The Battle and Command School sections could, and probably should, have made good films in their own right. Each has its own arc and its own climax, and each does interesting and unexpected things with the characters and world. But, presumably because Card's book is an unproven property and not an inexplicably popular YA series, it's all been forced into one movie.

With this in mind, the film makes absolutely the best choices it can, focusing most of its attention on Battle School. Where Command School basically consists of Ender and his team playing Sins of a Solar Empire against Ben Kingsley (who is great, as always), Battle School sees him competing against rival children to become top dog. Unlike the later simulated battles, the competition here is real and physical, as the kids play war-games in the spectacular Battle Room. This is essentially zero-G laser-tag (or maybe closer to paintball) so it's easy for us to understand both the rules and the stakes. These sequences are exciting and inventive and they're probably the movie's highlight.
The Battle School offers conflict outside these war-games, too, as Ender is made to struggle every step of the way. This is a cruel place, where Harrison Ford's unfeeling Colonel Graff actively encourages distrust and even hatred, and the workstations have a built-in anonymous bullying system. As a result, this is the place where we see the characters at their most vulnerable, and witness the most growth.

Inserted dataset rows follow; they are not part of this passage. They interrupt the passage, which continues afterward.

(** * Shared whiteboard: the CRDT manager and the reconnecting transport

    A shallow embedding of [utils/crdt.ts] (class [CRDTManager]), of the
    message handler of [components/Whiteboard.tsx] and of the reconnection
    logic of [services/websocket.ts], followed by the properties of the
    conflict-resolution rules.

    Conventions of the embedding.
    - A JavaScript [number] is an integer ([Z]): timestamps come from
      [Date.now()], counters are incremented by one, coordinates are taken
      as whole units.  [Math.abs] is [Z.abs].
    - A JavaScript string is a [string] of 8-bit characters; [a > b] on
      strings is the lexicographic order on character codes.
    - An optional field ([startX?: number], [deleted?: boolean]) is an
      [option]; [undefined] is [None].
    - A [Map<string, V>] is a finite map [gmap string V]: the model keeps
      what is stored under each key, not the insertion order of the keys.
    - A method that mutates [this] is a function from the state before to
      the state after, paired with the returned value when there is one. *)

From Stdlib Require Import ZArith String Ascii.
From stdpp Require Import gmap strings.

Open Scope string_scope.
Open Scope Z_scope.

(** ** types/whiteboard.ts *)

Inductive DrawingTool := pen | eraser | rectangle | circle | line.

Record Point := { x : Z; y : Z }.

Record DrawingElementData := {
  tool : DrawingTool;
  color : string;
  strokeWidth : Z;
  startX : option Z;
  startY : option Z;
  endX : option Z;
  endY : option Z;
  path : option (list Point);
  points : option (list Point)
}.

(** The fields [x] and [y] of the source are [md_x] and [md_y] here, the
    names [x] and [y] being those of [Point]. *)
Record MarkdownElementData := {
  content : string;
  md_x : Z;
  md_y : Z;
  width : Z;
  height : Z
}.

Inductive WhiteboardElementData :=
| DrawingData (d : DrawingElementData)
| MarkdownData (m : MarkdownElementData).

Inductive ElementType := drawing | markdown.

(** [type] and [data] are independent fields in the source: nothing ties a
    ['drawing'] element to a [DrawingElementData] payload. *)
Record WhiteboardElement := {
  id : string;
  type : ElementType;
  data : WhiteboardElementData;
  timestamp : Z;
  userId : string;
  deleted : option bool
}.

(** ** Reading a payload through the casts of the source

    [element.data as DrawingElementData] is unchecked: a field read on the
    other variant of the union yields [undefined]. *)

Definition data_tool (d : WhiteboardElementData) : option DrawingTool :=
  match d with DrawingData d => Some (tool d) | MarkdownData _ => None end.

Definition data_path (d : WhiteboardElementData) : option (list Point) :=
  match d with DrawingData d => path d | MarkdownData _ => None end.
Lemma markOrderDelivered_NotFound ctx id w :
  rejection ctx = None -> id <> [] -> faults ctx (statements w) = None ->
  orders (db w) !! id = None ->
  markOrderDelivered id ctx w =
    (Throw NotFound, mkWorld (db w) (revalidated w) (S (statements w))).
Proof.
  intros Hadm Hid F Hno.
  unfold markOrderDelivered, mbind, M_bind, checkAdmin. rewrite Hadm.
  destruct id; [done|]. simpl. rewrite query_run by done.
  unfold findFirst_order. by rewrite Hno.
Qed.

(** C4. For an authorized caller, [markOrderDelivered] fails with
    InvalidArgument on an empty order id, with NotFound when the store holds
    no order with that id, and with PreconditionFailed when the order's
    card-key is null or empty; and whenever it fails, for whatever reason, the
    store (hence the order's status and [deliveredAt]) is as before and no
    view is invalidated. *)
Theorem markOrderDelivered_failures ctx id w :
  (rejection ctx = None -> id = [] ->
     markOrderDelivered id ctx w = (Throw InvalidArgument, w))
  /\ (rejection ctx = None -> id <> [] -> faults ctx (statements w) = None ->
      orders (db w) !! id = None ->
      markOrderDelivered id ctx w =
        (Throw NotFound, mkWorld (db w) (revalidated w) (S (statements w))))
  /\ (forall o, rejection ctx = None -> id <> [] ->
      faults ctx (statements w) = None ->
      orders (db w) !! id = Some o -> cardKey o = None \/ cardKey o = Some [] ->
      markOrderDelivered id ctx w =
        (Throw PreconditionFailed, mkWorld (db w) (revalidated w) (S (statements w))))
  /\ (forall e w', markOrderDelivered id ctx w = (Throw e, w') ->
      db w' = db w /\ revalidated w' = revalidated w).
Proof.
  split; [|split; [|split]].
  - intros Hadm ->. unfold markOrderDelivered, mbind, M_bind, checkAdmin.
    by rewrite Hadm.
  - apply markOrderDelivered_NotFound.
  - intros o Hadm Hid F Ho Hkey.
    unfold markOrderDelivered, mbind, M_bind, checkAdmin. rewrite Hadm.
    destruct id; [done|]. simpl. rewrite query_run by done.
    unfold findFirst_order. rewrite Ho. unfold no_cardKey.
    by destruct Hkey as [-> | ->].
  - intros e w'. apply markOrderDelivered_Throw.
Qed.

Yet even here, in the longest and most character-centric portion of the film, you can still feel the squeeze of the runtime. There's no quiet, intimate moments to really explore these people - it's all big moments and flat statements of intent. As a result we never feel as invested as we should. As great as the Battle Room sequences are, we're watching them passively instead of engaging with them. When the finale comes - when Ender finally faces the real horrors of war, in what should be a very powerful moment - we feel almost nothing. It's not that the film has failed to make us care, it's that it simply didn't have time.

There's a similar problem with the central ideas, as well as emotions. We're repeatedly told that Ender is a genius, and that the Formics are an overwhelming threat to humanity, but we never get to see either for ourselves. Ender's tactics are quickly glossed over, and we never even see a Formic until the battles at the end. It's all so rushed.
I keep going back to this because it's really the only thing holding Ender's Game back. It's a very strong film otherwise. Asa Butterfield is brilliant as Ender - both a child and a leader - and he's supported by strong performances from all the kids and adults around him, especially Ford. The ideas are clever and intriguing, the designs are striking - particularly that Battle Room - and the action is unique if not quite spectacular.

I really did like this film, all told, but I'm not sure I can recommend it. The problems are just a bit too pervasive and they sour the experience. I suspect that, somewhere, there's a three-to-four-hour director's cut of this film and, if that's the case, I hope that we one day get to see it. That version I would recommend in a second.